→ Records provided:
○ ○ ○ ○ ○ ○ ○
(** One pass: what it does to the counters, the stack and the result. *)
Lemma body_cases (st : state) (family : Family) (rest : list Family) (r : body_result) :
  body st family rest = Return r ->
  match r with
  | Break st' =>
      optimality st = None /\ families st' = rest /\ pruned st' = pruned st
      /\ (check_properties (build family) (properties family)).1.1 = Some true
      /\ exists a, Holes.pick_any (holes family) = Return a
                   /\ satisfying_assignment st' = Some a
  | Continue st' =>
      (optimality st = None ->
       optimality st' = None /\ satisfying_assignment st' = satisfying_assignment st)
      /\ (is_Some (optimality st) -> is_Some (optimality st'))
      /\ ((families st' = rest
           /\ pruned st' = pruned st + Holes.size (holes family))
          \/ (exists result props,
                families st' = rev (prepare_split (build family) result props) ++ rest
                /\ pruned st' = pruned st))
  end.
Proof.
  unfold SynthesizerAR.body.
  destruct (check_properties (build family) (properties family))
    as [[feasible uprops] ures] eqn:Hcp.
  assert (Hsplit : forall opt sat (results : list Result),
            (optimality st = None -> opt = None /\ sat = satisfying_assignment st) ->
            (is_Some (optimality st) -> is_Some opt) ->
            (undecided_result ← py_get results (-1);
             Return (Continue (mkState (rev (prepare_split (build family) undecided_result
                                                           uprops) ++ rest)
                                       opt sat (S (iterations_mdp st)) (pruned st))))
            = Return r ->
            match r with
            | Break st' =>
                optimality st = None /\ families st' = rest /\ pruned st' = pruned st
                /\ (feasible, uprops, ures).1.1 = Some true
                /\ exists a, Holes.pick_any (holes family) = Return a
                             /\ satisfying_assignment st' = Some a
            | Continue st' =>
                (optimality st = None ->
                 optimality st' = None
                 /\ satisfying_assignment st' = satisfying_assignment st)
                /\ (is_Some (optimality st) -> is_Some (optimality st'))
                /\ ((families st' = rest
                     /\ pruned st' = pruned st + Holes.size (holes family))
                    \/ (exists result props,
                          families st'
                          = rev (prepare_split (build family) result props) ++ rest
                          /\ pruned st' = pruned st))
            end).
  { intros opt sat results Hn Hs H. apply rbind_Return in H as (res & _ & H).
    inversion H; subst r. simpl. split; [done|]. split; [done|]. right. eauto. }
  destruct feasible as [[|]|]; destruct (optimality st) as [o|] eqn:Hopt;
    cbv zeta beta iota.
  - destruct (check_optimality (build family) o) as [[[results optimum] improving] can]
      eqn:Hco.
    destruct optimum as [v|], can; cbn [negb]; cbv zeta beta iota;
      try (apply Hsplit; [discriminate | eauto]);
      intros [= <-]; simpl; (split; [discriminate|]); (split; [eauto|]); left; done.
  - intros H. apply rbind_Return in H as (a & Ha & [= <-]). simpl.
    repeat split; try done. eauto.
  - intros [= <-]. simpl. split; [discriminate|]. split; [eauto|]. by left.
  - intros [= <-]. simpl. split; [done|]. split; [intros [? ?]; done|]. by left.
  - apply Hsplit; [discriminate | eauto].
  - apply Hsplit; [done | intros [? ?]; done].
Qed.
○ ○ ○ ○ ○ ○ ○
→ Problem to solve: Please filter the listing down to lines that include the word "iota".

→ Solution to the problem:
    cbv zeta beta iota.
    destruct optimum as [v|], can; cbn [negb]; cbv zeta beta iota;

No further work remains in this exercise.